The module shows how the individual, defined as a patient, possesses a medical condition that is a certain disease (measured in this case using ORDO codes). This patient participates in a diagnosis procedure that outputs an observational result referencing its condition.
The symptoms or phenotypes observed in the patient, critical for medical evaluations.
The module shows how the individual, defined as a patient, possesses a medical condition that is a certain sign/symptom/phenotype (measured in this case using HPO codes). This patient participates in a diagnosis procedure that outputs an observational result referencing its condition.
The module shows how the individual, defined as a patient, participates in a symptoms onset assessment, the output could be defined using ISO 8601 formatted for date, or an integer for age. Also, the assessment targets a certain symptom or phenotype in case of any
Data from laboratory tests performed on the patient, such as blood tests and biochemical analysis.
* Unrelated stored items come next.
(* ===== verification/Config.v ===== *)
(** [agent_config] (include/bpftime_config.hpp) and its construction from the
    environment (src/bpftime_config.cpp). A [string_view] is the list of its
    characters. *)
From Stdlib Require Import ZArith Lia Ascii String.
From stdpp Require Import base list strings.
From S2P Require Import Prelude.
Local Open Scope Z_scope.

Abbreviation text := (list ascii).
Abbreviation chars := list_ascii_of_string.

Record agent_config := mk_config {
  ac_debug : bool;
  jit_enabled : bool;
  enable_kernel_helper_group : bool;
  enable_ufunc_helper_group : bool;
  enable_shm_maps_helper_group : bool;
  allow_non_buildin_map_types : bool;
  shm_memory_size : Z;
  logger_output_path : text;
  vm_name : text
}.

(** The member initialisers. *)
Definition agent_config_new : agent_config :=
  mk_config false true true false true false 20 (chars "~/.bpftime/runtime.log") (chars "llvm").

Definition set_groups (kernel ufunc shm : bool) (c : agent_config) : agent_config :=
  mk_config (ac_debug c) (jit_enabled c) kernel ufunc shm (allow_non_buildin_map_types c)
    (shm_memory_size c) (logger_output_path c) (vm_name c).

(** An unknown token is only logged. *)
Definition process_token (token : text) (c : agent_config) : agent_config :=
  let k := enable_kernel_helper_group c in
  let u := enable_ufunc_helper_group c in
  let m := enable_shm_maps_helper_group c in
  if bool_decide (token = chars "ufunc") then set_groups k true m c
  else if bool_decide (token = chars "kernel") then set_groups true u m c
  else if bool_decide (token = chars "shm_map") then set_groups k u true c
  else c.

(** [str.find(delimiter, start)]: the position, [None] for [npos]. *)
Definition find (d : ascii) (start : nat) (str : text) : option nat :=
  (fun i => (start + i)%nat) <$> (list_find (eq d) (drop start str) ≫= fun x => Some x.1).
Definition substr (start len : nat) (str : text) : text := take len (drop start str).

(** The [while] loop; every turn moves [start] behind another delimiter. *)
Fixpoint tokens_loop (fuel : nat) (d : ascii) (str : text) (start : nat) (c : agent_config) : agent_config :=
  match fuel with
  | O => c
  | S fuel' =>
      match find d start str with
      | Some end_ =>
          tokens_loop fuel' d str (S end_) (process_token (substr start (end_ - start) str) c)
      | None => if (start <? length str)%nat then process_token (drop start str) c else c
      end
  end.
Definition process_helper_sv (str : text) (delimiter : ascii) (c : agent_config) : agent_config :=
  tokens_loop (S (length str)) delimiter str 0 c.

(** [std::stoi]: white space, a sign, decimal digits; [None] for its exceptions, no
    digits or a value outside [int]. What follows the digits is ignored. *)
Definition is_digit (a : ascii) : bool := (48 <=? N_of_ascii a)%N && (N_of_ascii a <=? 57)%N.
Definition is_space (a : ascii) : bool :=
  let n := N_of_ascii a in (n =? 32)%N || ((9 <=? n)%N && (n <=? 13)%N).
Fixpoint skip_spaces (s : text) : text :=
  match s with a :: s' => if is_space a then skip_spaces s' else s | [] => [] end.
Fixpoint digits (s : text) (acc : option Z) : option Z :=
  match s with
  | a :: s' =>
      if is_digit a then digits s' (Some (10 * default 0 acc + (Z.of_N (N_of_ascii a) - 48))) else acc
  | [] => acc
  end.
Definition stoi (s : text) : option Z :=
  let s := skip_spaces s in
  v ← match s with
      | "-"%char :: s' => Z.opp <$> digits s' None
      | "+"%char :: s' => digits s' None
      | _ => digits s None
      end;
  if (- 2 ^ 31 <=? v) && (v <? 2 ^ 31) then Some v else None.

(** [getenv] is the argument. *)
Definition construct_agent_config_from_env (getenv : string -> option text) : agent_config :=
  let c := agent_config_new in
  let c := match getenv "BPFTIME_HELPER_GROUPS" with
           | Some custom_helpers => process_helper_sv custom_helpers ","%char (set_groups false false false c)
           | None => set_groups true true true c
           end in
  let size := match getenv "BPFTIME_SHM_MEMORY_MB" with
              | Some str => default (shm_memory_size c) (stoi str)
              | None => shm_memory_size c
              end in
  mk_config (ac_debug c)
    (match getenv "BPFTIME_DISABLE_JIT" with Some _ => false | None => jit_enabled c end)
    (enable_kernel_helper_group c) (enable_ufunc_helper_group c) (enable_shm_maps_helper_group c)
    (match getenv "BPFTIME_ALLOW_EXTERNAL_MAPS" with Some _ => true | None => allow_non_buildin_map_types c end)
    size
    (default (logger_output_path c) (getenv "BPFTIME_LOG_OUTPUT"))
    (default (vm_name c) (getenv "BPFTIME_VM_NAME")).

(** ** The tokens *)

(** The reference: cut the text at every delimiter. *)
Fixpoint split_on (d : ascii) (s cur : text) : list text :=
  match s with
  | [] => [rev cur]
  | a :: s' => if decide (d = a) then rev cur :: split_on d s' [] else split_on d s' (a :: cur)
  end.
Definition split (d : ascii) (s : text) : list text := split_on d s [].

Lemma split_on_find d s cur :
  split_on d s cur = match list_find (eq d) s with
    | Some (i, _) => (rev cur ++ take i s) :: split d (drop (S i) s)
    | None => [rev cur ++ s]
    end.
Proof.
  revert cur. induction s as [|a s IH]; intros cur; cbn [split_on list_find].
  { by rewrite app_nil_r. }
  case_decide as Hd; cbn [split_on].
  - rewrite take_0, app_nil_r, skipn_cons, drop_0. done.
  - rewrite IH. destruct (list_find (eq d) s) as [[i b]|]; cbn [fmap option_fmap option_map prod_map];
      unfold prod_map; simpl; by rewrite <- app_assoc.
Qed.

Lemma process_token_empty c : process_token [] c = c.
Proof. done. Qed.

Lemma tokens_loop_run fuel d str start c :
  (start <= length str)%nat -> (length str - start < fuel)%nat ->
  tokens_loop fuel d str start c = foldl (fun c t => process_token t c) c (split d (drop start str)).
Proof.
  revert start c. induction fuel as [|fuel IH]; intros start c Hs Hf; [lia|]. cbn [tokens_loop]. unfold split, find.
  rewrite split_on_find. destruct (list_find (eq d) (drop start str)) as [[i b]|] eqn:Hl; simpl.
  - pose proof Hl as (Hb & _ & _)%list_find_Some. apply lookup_lt_Some in Hb. rewrite length_drop in Hb.
    rewrite IH by lia. rewrite drop_drop. unfold substr.
    replace (start + i - start)%nat with i by lia. by replace (start + S i)%nat with (S (start + i)) by lia.
  - destruct (Nat.ltb_spec start (length str)); [done|].
    rewrite drop_ge by lia. done.
Qed.

Lemma process_token_flags t c :
  process_token t c =
  set_groups (enable_kernel_helper_group c || bool_decide (t = chars "kernel"))
    (enable_ufunc_helper_group c || bool_decide (t = chars "ufunc"))
    (enable_shm_maps_helper_group c || bool_decide (t = chars "shm_map")) c.
Proof.
  unfold process_token. destruct c; unfold set_groups; simpl.
  repeat case_bool_decide; subst; try discriminate; by rewrite ?orb_true_r, ?orb_false_r.
Qed.

Lemma fold_tokens ts c :
  foldl (fun c t => process_token t c) c ts =
  set_groups (enable_kernel_helper_group c || bool_decide (chars "kernel" ∈ ts))
    (enable_ufunc_helper_group c || bool_decide (chars "ufunc" ∈ ts))
    (enable_shm_maps_helper_group c || bool_decide (chars "shm_map" ∈ ts)) c.
Proof.
  revert c. induction ts as [|t ts IH]; intros c; cbn [foldl].
  { destruct c. unfold set_groups. simpl. by rewrite !orb_false_r. }
  rewrite IH, process_token_flags. unfold set_groups. cbn.
  rewrite <- !orb_assoc.
  assert (forall x : text, bool_decide (t = x) || bool_decide (x ∈ ts) = bool_decide (x ∈ t :: ts)) as Ho.
  { intros x. rewrite <- bool_decide_or. apply bool_decide_ext. rewrite elem_of_cons. naive_solver. }
  by rewrite !Ho.
Qed.

(** The configuration from the environment: with BPFTIME_HELPER_GROUPS set, a helper
    group is enabled exactly when its name is one of the comma-separated tokens;
    without it all three are. JIT is off exactly when BPFTIME_DISABLE_JIT is set,
    and a memory size that is not an [int] leaves the default of 20 MB. *)
Theorem config_from_env getenv :
  let c := construct_agent_config_from_env getenv in
  let enabled (name : string) := match getenv "BPFTIME_HELPER_GROUPS"%string with
    | Some groups => bool_decide (chars name ∈ split ","%char groups)
    | None => true
    end in
  enable_kernel_helper_group c = enabled "kernel"%string /\
  enable_ufunc_helper_group c = enabled "ufunc"%string /\
  enable_shm_maps_helper_group c = enabled "shm_map"%string /\
  jit_enabled c = bool_decide (getenv "BPFTIME_DISABLE_JIT"%string = None) /\
  allow_non_buildin_map_types c = bool_decide (is_Some (getenv "BPFTIME_ALLOW_EXTERNAL_MAPS"%string)) /\
  shm_memory_size c = default 20 (getenv "BPFTIME_SHM_MEMORY_MB"%string ≫= stoi) /\
  - 2 ^ 31 <= shm_memory_size c < 2 ^ 31.
Proof.
  cbv zeta. unfold construct_agent_config_from_env.
  cbn [enable_kernel_helper_group enable_ufunc_helper_group enable_shm_maps_helper_group jit_enabled
    allow_non_buildin_map_types shm_memory_size].
  assert (forall groups c, process_helper_sv groups ","%char c =
    foldl (fun c t => process_token t c) c (split ","%char groups)) as Hrun.
  { intros groups c. unfold process_helper_sv. rewrite tokens_loop_run by lia. by rewrite drop_0. }
  assert (default 20 (getenv "BPFTIME_SHM_MEMORY_MB"%string ≫= stoi) = match getenv "BPFTIME_SHM_MEMORY_MB"%string with
    | Some str => default 20 (stoi str) | None => 20 end) as Hsize by (by destruct (getenv _)).
  assert (forall str, - 2 ^ 31 <= default 20 (stoi str) < 2 ^ 31) as Hrange.
  { intros str. unfold stoi. destruct (match skip_spaces str with [] => _ | _ => _ end) as [v|]; [|simpl; lia].
    cbn [mbind option_bind]. destruct (_ && _) eqn:Hb; [|simpl; lia].
    apply andb_true_iff in Hb as [?%Z.leb_le ?%Z.ltb_lt]. simpl. lia. }
  assert (forall o : option text, (match o with Some _ => false | None => true end) = bool_decide (o = None) /\
    (match o with Some _ => true | None => false end) = bool_decide (is_Some o)) as Hflag.
  { intros [x|]; split; symmetry; [by apply bool_decide_eq_false|apply bool_decide_eq_true; eauto|by apply bool_decide_eq_true|]. apply bool_decide_eq_false. by intros []. }
  destruct (getenv "BPFTIME_HELPER_GROUPS"%string) as [groups|]; [rewrite Hrun, fold_tokens|];
    cbn [set_groups enable_kernel_helper_group enable_ufunc_helper_group enable_shm_maps_helper_group jit_enabled
      allow_non_buildin_map_types shm_memory_size agent_config_new orb]; rewrite Hsize;
    (split_and!; [done|done|done|apply Hflag|apply Hflag|done|..]);
    destruct (getenv "BPFTIME_SHM_MEMORY_MB"%string) as [str|]; try apply (Hrange str); lia.
Qed.

Example sample_config :
  let c := construct_agent_config_from_env (fun v =>
    if String.eqb v "BPFTIME_HELPER_GROUPS" then Some (chars "shm_map,,kernel")
    else if String.eqb v "BPFTIME_SHM_MEMORY_MB" then Some (chars " -7MB") else None) in
  (enable_kernel_helper_group c, enable_ufunc_helper_group c, enable_shm_maps_helper_group c,
   shm_memory_size c) = (true, false, true, -7).
Proof. vm_compute. reflexivity. Qed.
The module shows how the individual, defined as a patient, participates in a laboratory testing process. The procedure includes the input (an anatomic structure from which the substance is extracted) and the output (observational result and its value, measured in specific units).
Physical measurements of the patient, including height, weight, and body mass index.
The module shows how the individual, defined as a patient, possesses a personal attribute such as weight or height. This patient participates in a data capture process that outputs the value of the measurement and its unit.
The module shows how the individual, defined as a patient, participates in a medical imaging procedure. The output is a medical image referencing its findings, targeting an anatomical structure or substance.
Genetic tests and data related to the patient’s hereditary information.
The module illustrates the genetic testing process, identifying genetic variants using HGVS/HGNC/OMIM nomenclature. Attributes like zygosity are included, along with molecular processes and anatomical input samples associated with genetic testing.